Firstly, we create a RegexTokenizer object which extracts tokens form the given 'reviewText' column based on the specifications provided in the exercise description (at whitespaces, tabs, digits, and the delimiter characters ()[]{}.!?,;:+=-_"'\`~#@&*%€$§\/).
RegexTokenizer contains a parameter `toLowercase` which is set to `True` by default. It specifies to convert all characters to lowercase before tokenizing. Hence, casefolding is also taken care of with this regex based tokenizer.
The resulting tokens after tokenization will be saved in the column 'tokens' as specified by 'outputCol'.

In [None]:
tokenizer = RegexTokenizer(pattern=r'[\s\d\(\)\[\]\{\}\.,!?\-,;:+\=_"\'`~#@&*%€$§\\/]+',
                           inputCol="reviewText",
                           outputCol="tokens")

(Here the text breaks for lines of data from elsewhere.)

(** * The pql in-memory evaluator

    A shallow embedding of the evaluator of github.com/runreveal/pql
    (package [pql]: [Eval], [eval], [evalExpr], [evalFuncs],
    [stringToBool], [boolToString]) together with the properties of it
    that the specification of the project states.

    Go strings are byte sequences, so they are Rocq [string]s (lists of
    8-bit [ascii]); Go's [int] is the 64-bit signed integer, carried by
    [Z] with its range written out where the code depends on it; the
    [map[string]string] of identifiers is a [gmap string string]. *)

From Stdlib Require Import ZArith String Ascii List DecimalString DecimalPos.
From stdpp Require Import gmap strings list.

Set Warnings "-register-all".
Local Open Scope string_scope.
Local Open Scope list_scope.
Local Open Scope Z_scope.

(** ** The syntax tree consumed by the evaluator *)

Module parser.

(** Modelled from the spec: the token kinds of package [parser] that can
    label an operator of a unary or binary expression.  The evaluator
    names [TokenPlus], [TokenMinus], [TokenAnd], [TokenOr], [TokenEq] and
    [TokenNE]; the others are the remaining expression punctuation and
    keywords the spec lists. *)
Inductive TokenKind : Set :=
| TokenAnd | TokenOr | TokenIn | TokenNot
| TokenAssign | TokenEq | TokenNE
| TokenLT | TokenLE | TokenGT | TokenGE
| TokenPlus | TokenMinus | TokenStar | TokenSlash | TokenMod
| TokenCaseInsensitiveEq | TokenCaseInsensitiveNE.

(** Modelled from the spec: the kind of a [BasicLit]. *)
Inductive LitKind : Set := LitString | LitLong | LitReal.

(** Modelled from the spec: an identifier is a name plus a quoted flag. *)
Record Ident : Set := { Name : string; Quoted : bool }.

(** Modelled from the spec: the closed family of expression nodes (spans
    left out: the evaluator never reads them). *)
Inductive Expr : Set :=
| ParenExpr (X : Expr)
| BasicLit (Kind : LitKind) (Value : string)
| QualifiedIdent (Parts : list Ident)
| UnaryExpr (Op : TokenKind) (X : Expr)
| BinaryExpr (X : Expr) (Op : TokenKind) (Y : Expr)
| InExpr (X : Expr) (Vals : list Expr)
| CallExpr (Func : Ident) (Args : list Expr)
| IndexExpr (X : Expr) (Index : Expr).

(** Modelled from the spec: a sort term with its optional direction and
    null ordering. *)
Record SortTerm : Set :=
  { SortX : Expr; Asc : option bool; NullsFirst : option bool }.

(** Modelled from the spec: data sources. *)
Inductive TabularDataSource : Set :=
| TableRef (Table : Ident).
(** * RESP3 codec of resp-go: a shallow embedding of [Encode] and [Decode]

    The development follows the Go package [resp3]:
    - [Strconv]  the parts of Go's [strconv] and [fmt] the codec calls;
    - [Bufio]    [bufio.Reader] over an in-memory source, as the tests build it;
    - [Resp3]    [readLineCRLF] (util.go), [Decode] (decoder.go),
                 [Encode] and [encodeStruct] (encoder.go).

    Go's [int] is taken to be 64 bits wide (strconv.IntSize = 64). *)

From Stdlib Require Import ZArith List String Ascii Bool Lia PeanoNat.
From Stdlib Require Import Floats.SpecFloat.
Import ListNotations.

Local Open Scope string_scope.
Local Open Scope Z_scope.

Set Warnings "-register-all".

(** ** Byte strings *)

Definition CR : ascii := ascii_of_nat 13.
Definition LF : ascii := ascii_of_nat 10.
Definition CRLF : string := String CR (String LF EmptyString).

(** [len s] is Go's [len(s)] for a string: its number of bytes. *)
Definition len (s : string) : Z := Z.of_nat (String.length s).

(** [take n s] is [s[:n]] and [drop n s] is [s[n:]] (for [n <= len(s)]). *)
Fixpoint take (n : nat) (s : string) : string :=
  match n, s with
  | S n', String c s' => String c (take n' s')
  | _, _ => EmptyString
  end.

Fixpoint drop (n : nat) (s : string) : string :=
  match n, s with
  | S n', String _ s' => drop n' s'
  | _, _ => s
  end.

(** [byteAt i s] is [s[i]]; the zero byte stands for an index out of range,
    which no caller reaches. *)
Fixpoint byteAt (i : nat) (s : string) : ascii :=
  match s, i with
  | EmptyString, _ => zero
  | String c _, O => c
  | String _ s', S i' => byteAt i' s'
  end.

(** [IndexByte s c] is the index of the first [c] in [s]. *)
Fixpoint IndexByte (s : string) (c : ascii) : option nat :=
  match s with
  | EmptyString => None
  | String a s' =>
      if Ascii.eqb a c then Some O
      else match IndexByte s' c with
           | Some i => Some (S i)
           | None => None
           end
  end.

(** [zeros n] is the content of a freshly made [[]byte] of length [n]. *)
Fixpoint zeros (n : nat) : string :=
  match n with
  | O => EmptyString
  | S n' => String zero (zeros n')
  end.

(** ** Machine integers *)

Definition intSize : Z := 64.
Definition maxInt : Z := 2 ^ (intSize - 1) - 1.
Definition minInt : Z := - 2 ^ (intSize - 1).
Definition maxUint64 : Z := 2 ^ 64 - 1.

(** Two's-complement wrap-around of an [int] result. *)
Definition wrap (z : Z) : Z :=
  (z + 2 ^ (intSize - 1)) mod 2 ^ intSize - 2 ^ (intSize - 1).

(** The largest allocation the runtime accepts (linux/amd64: 48 address bits).
    [makeslice elemSize n] tells whether [make([]T, n)] returns; it panics with
    "makeslice: len out of range" otherwise.  An accepted allocation is taken
    to succeed. *)
Definition maxAlloc : Z := 2 ^ 48.

Definition makeslice (elemSize n : Z) : bool :=
  (0 <=? n) && (n * elemSize <=? maxAlloc).

Module Strconv.

Inductive numerr : Type := ErrSyntax | ErrRange.

Definition isDigit (c : ascii) : bool :=
  let n := nat_of_ascii c in (48 <=? n)%nat && (n <=? 57)%nat.

Definition digitVal (c : ascii) : Z := Z.of_nat (nat_of_ascii c) - 48.

Definition digitChar (d : Z) : ascii := ascii_of_nat (Z.to_nat (48 + d)).

(** [formatBits]: the decimal digits of [n >= 0], prepended to [acc]. *)
Fixpoint formatBits (fuel : nat) (n : Z) (acc : string) : string :=
  match fuel with
  | O => acc
  | S fuel' =>
      if n <? 10 then String (digitChar n) acc
      else formatBits fuel' (n / 10) (String (digitChar (n mod 10)) acc)
  end.

Definition formatUint (n : Z) : string :=
  formatBits (S (Z.to_nat (Z.log2 n))) n EmptyString.

(** [strconv.Itoa], [strconv.FormatInt(_, 10)] and [fmt.Sprintf("%d", _)]. *)
Definition Itoa (n : Z) : string :=
  if n <? 0 then String "-" (formatUint (- n)) else formatUint n.

(** [strconv.ParseUint(s, 10, 64)] on a non-empty [s]: the loop stops at the
    first byte that is no digit (syntax) or at the first overflow (range). *)
Fixpoint parseUintLoop (s : string) (n : Z) : Z * option numerr :=
  match s with
  | EmptyString => (n, None)
  | String c s' =>
      if negb (isDigit c) then (0, Some ErrSyntax)
      else if maxUint64 / 10 + 1 <=? n then (maxUint64, Some ErrRange)
      else
        let n1 := n * 10 + digitVal c in
        if maxUint64 <? n1 then (maxUint64, Some ErrRange)
        else parseUintLoop s' n1
  end.

Definition ParseUint (s : string) : Z * option numerr :=
  match s with
  | EmptyString => (0, Some ErrSyntax)
  | _ => parseUintLoop s 0
  end.

(** [strconv.ParseInt(s, 10, 0)], which [strconv.Atoi] agrees with on every
    input (its short-input fast path accepts the same syntax). *)
Definition ParseInt (s : string) : Z * option numerr :=
  match s with
  | EmptyString => (0, Some ErrSyntax)
  | String c s' =>
      let neg := Ascii.eqb c "-" in
      let s1 := if Ascii.eqb c "+" || neg then s' else s in
      match ParseUint s1 with
      | (_, Some ErrSyntax) => (0, Some ErrSyntax)
      | (un, _) =>
          let cutoff := 2 ^ (intSize - 1) in
          if negb neg && (cutoff <=? un) then (cutoff - 1, Some ErrRange)
          else if neg && (cutoff <? un) then (- cutoff, Some ErrRange)
          else ((if neg then - un else un), None)
      end
  end.

Definition Atoi (s : string) : Z * option numerr := ParseInt s.

(** *** Floating point

    A [float64] is a binary64 number in the Standard Library's [spec_float]
    form.  [ParseFloat] and [formatFloat] follow the documented behaviour of
    [strconv.ParseFloat(_, 64)] and of the verb [%f]: the accepted syntax is
    that of [readFloat] and [special], the value is the exact one rounded
    to nearest, ties to even. *)

Definition float64 : Type := spec_float.

Definition lower (c : ascii) : ascii :=
  let n := nat_of_ascii c in
  if (65 <=? n)%nat && (n <=? 90)%nat then ascii_of_nat (n + 32) else c.

Definition isHexLetter (c : ascii) : bool :=
  let n := nat_of_ascii (lower c) in (97 <=? n)%nat && (n <=? 102)%nat.

Definition hexLetterVal (c : ascii) : Z :=
  Z.of_nat (nat_of_ascii (lower c)) - 97 + 10.

Fixpoint commonPrefixLenIgnoreCase (s prefix : string) : nat :=
  match s, prefix with
  | String c s', String p prefix' =>
      if Ascii.eqb (lower c) p then S (commonPrefixLenIgnoreCase s' prefix')
      else O
  | _, _ => O
  end.

(** [special]: the value and the number of bytes of an infinity or a NaN. *)
Definition special (s : string) : option (float64 * nat) :=
  let inf (sign : bool) (nsign : nat) (t : string) :=
    let n := commonPrefixLenIgnoreCase t "infinity" in
    let n := if (3 <? n)%nat && (n <? 8)%nat then 3%nat else n in
    if (n =? 3)%nat || (n =? 8)%nat
    then Some (S754_infinity sign, (nsign + n)%nat) else None in
  match s with
  | EmptyString => None
  | String c s' =>
      if Ascii.eqb c "+" then inf false 1%nat s'
      else if Ascii.eqb c "-" then inf true 1%nat s'
      else if Ascii.eqb (lower c) "i" then inf false 0%nat s
      else if Ascii.eqb (lower c) "n" then
        if (commonPrefixLenIgnoreCase s "nan" =? 3)%nat
        then Some (S754_nan, 3%nat) else None
      else None
  end.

We then create a StopWordsRemover object called SWremover which is a feature transformer that filters out stop words from a given tokenized input. It removes the stopwords from stopwords.txt saved in the 'stopwords' list from the already tokenized text column.
StopWordsRemover hence uses as input the output column of the tokenizer, specified by `tokenizer.getOutputCol()` as 'inputCol'.
The filtered tokens will be saved in a new column 'filtered_tokens'.

In [None]:
SW_remover = StopWordsRemover(inputCol=tokenizer.getOutputCol(), outputCol="filtered_tokens", stopWords=stopwords)

Next, we create the TFIDF-stages of the pipeline, consisting of `CountVerctorizer` stage and the `IDF` stage.

The `CountVectorizer` object uses the filtered tokens resulting from the StopWordsRemover (`SW_remover.getOutputCol()`) and converts them into a bag-of-words representation. The resulting features are word counts, where each feature represents the number of times a word appears in a document. The `minDF` parameter specifies the minimum number of documents in which a word must appear in order to be included in the vocabulary. It is set to its default value of 1.0.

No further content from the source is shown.